“Stop. Look both ways. Are there any cars coming? No? OK, we can cross the street.”
My four-year-old grandson is learning street safety and this is a common refrain every time we go out. There’s an art to crossing the street, wherever you live, and it’s something that is drilled into us from a very early age. For those of us living in North America, pedestrians have the right of way over the automobile…but that’s not the case in many other countries.
Most Westerners have never experienced anything like traffic in a Southeast Asian country such as Vietnam, and you need to learn how to cross the street so that you emerge on the other side unscathed. (This is a real thing. There are actually videos online that show you the correct way to cross the street!)
If you’re planning a trip in the near future—maybe you’re booked on our Vietnam Tour—you need to forget everything you’ve ever known about crossing the street. Dive headfirst into the challenge of conquering the traffic of a busy street in Hanoi or Saigon. It may be daunting, but the results are exhilarating (especially when you can finally get to that tasty street food cart on the other side of the street).
The first thing you’ll notice is that while there are many cars in the major cities, much of the traffic is comprised of motorbikes and bicycles rather than cars, as a car is beyond the reach of most. Your eyes may pop out of your head as you watch a family of five zip by…all on one scooter. You may also gape at the sight of livestock on its way to market. The other thing you’ll notice is that the traffic never stops; it flows like a never-ending river. The other side of the street looks like a distant land and you shake in your shoes as you try and figure out how you’ll ever make it there safely.
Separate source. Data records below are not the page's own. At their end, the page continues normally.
(* ===== verification/Timers.v ===== *)
(** Timers of an [Object]: the class [Timer] and the timer half of [Object]
    ([src/core/object.h], [src/core/object.cpp]).

    A [shared_ptr<Timer>] is an address of the heap [tw_heap]; the client, the
    id table [timerMap] and the schedule [timerEventsMap] share the object, so
    an operation through one of them is seen by the others.  The clock is an
    input: every operation that calls [Timer::getTimeNow] takes the reading.
    Slots connected to [timeout] are the list of timer operations they perform
    when the signal is emitted. *)
From S2P Require Import Prelude.

Definition ptr := nat.

(** ** Data *)

Record Timer := mkTimer {
  isSingle : bool;
  isWorking : bool;
  interval : Z;
  nextTimeout : Z;
  timerId : Z
}.

Definition INVALID_TIMER_ID : Z := 0.

Definition isValidTimerId (id : Z) : bool := negb (id =? INVALID_TIMER_ID).

(** The schedule: a [std::map] keyed by (deadline, id), in key order. *)
Definition ev_key : Type := Z * Z.

Definition schedule : Type := list (ev_key * ptr).

Definition key_ltb (a b : ev_key) : bool :=
  (a.1 <? b.1) || ((a.1 =? b.1) && (a.2 <? b.2)).

Record TimerWorld := mkTimerWorld {
  tw_heap : gmap ptr Timer;
  lastTimerId : Z;
  availableIdSet : gset Z;
  timerMap : gmap Z ptr;
  timerEventsMap : schedule;
  tw_fired : list ptr  (* the calls of [handleTimeoutEvent], oldest first *)
}.

Definition tw_init : TimerWorld := mkTimerWorld ∅ INVALID_TIMER_ID ∅ ∅ [] [].

(** ** Containers *)

(** [std::map::emplace]: a key already present is left as it is. *)
Fixpoint emplace (k : ev_key) (p : ptr) (m : schedule) : schedule :=
  match m with
  | [] => [(k, p)]
  | (k', p') :: m' =>
      if bool_decide (k = k') then m
      else if key_ltb k k' then (k, p) :: m
      else (k', p') :: emplace k p m'
  end.

(** [std::map::erase] by key. *)
Definition erase (k : ev_key) (m : schedule) : schedule :=
  filter (fun e => e.1 <> k) m.

(** The least element of a [std::set<TimerId>]. *)
Definition set_begin (s : gset Z) : option Z :=
  match elements s with
  | [] => None
  | x :: l => Some (foldr Z.min x l)
  end.

(** ** Fields *)

Definition set_timer (p : ptr) (t : Timer) (w : TimerWorld) : TimerWorld :=
  mkTimerWorld (<[p := t]> (tw_heap w)) (lastTimerId w) (availableIdSet w) (timerMap w)
    (timerEventsMap w) (tw_fired w).

Definition set_events (m : schedule) (w : TimerWorld) : TimerWorld :=
  mkTimerWorld (tw_heap w) (lastTimerId w) (availableIdSet w) (timerMap w) m (tw_fired w).

Definition set_table (m : gmap Z ptr) (w : TimerWorld) : TimerWorld :=
  mkTimerWorld (tw_heap w) (lastTimerId w) (availableIdSet w) m (timerEventsMap w) (tw_fired w).

Definition set_ids (last : Z) (s : gset Z) (w : TimerWorld) : TimerWorld :=
  mkTimerWorld (tw_heap w) last s (timerMap w) (timerEventsMap w) (tw_fired w).

Definition log_fired (p : ptr) (w : TimerWorld) : TimerWorld :=
  mkTimerWorld (tw_heap w) (lastTimerId w) (availableIdSet w) (timerMap w)
    (timerEventsMap w) (tw_fired w ++ [p]).

Definition with_working (b : bool) (t : Timer) : Timer :=
  mkTimer (isSingle t) b (interval t) (nextTimeout t) (timerId t).

Definition with_id (id : Z) (t : Timer) : Timer :=
  mkTimer (isSingle t) (isWorking t) (interval t) (nextTimeout t) id.

(** [Timer::setNextTimeout].  The clock and the interval are [int64_t] milliseconds; the sum is taken in Z, which is what the
    code computes as long as it stays below 2^63 (an interval of less than 2^62 ms and a clock of less than 2^62 ms). *)
Definition setNextTimeout (now : Z) (t : Timer) : Timer :=
  mkTimer (isSingle t) (isWorking t) (interval t) (now + interval t) (timerId t).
You definitely won’t see a sign such as the one below!
So how do you do it? When it looks and feels right, step off the curb with confidence (obviously, not in front of a bus or other large vehicle which can’t stop quickly).
Don’t panic and ignore the urge to run. Move slowly and steadily, keeping an eye on the traffic as you do so.
Try and move between gaps in the traffic and you’ll find that the traffic will flow around you. Most of the traffic moves quite slowly and those on scooters have an unobstructed view. The last thing any of them want is to hit you!
Once you’ve begun your crossing, the most important thing is to not to run or stop abruptly because drivers are expecting you to keep moving at a steady pace, and they’ll be unable to adjust their direction if you suddenly speed up or stop in mid-stream.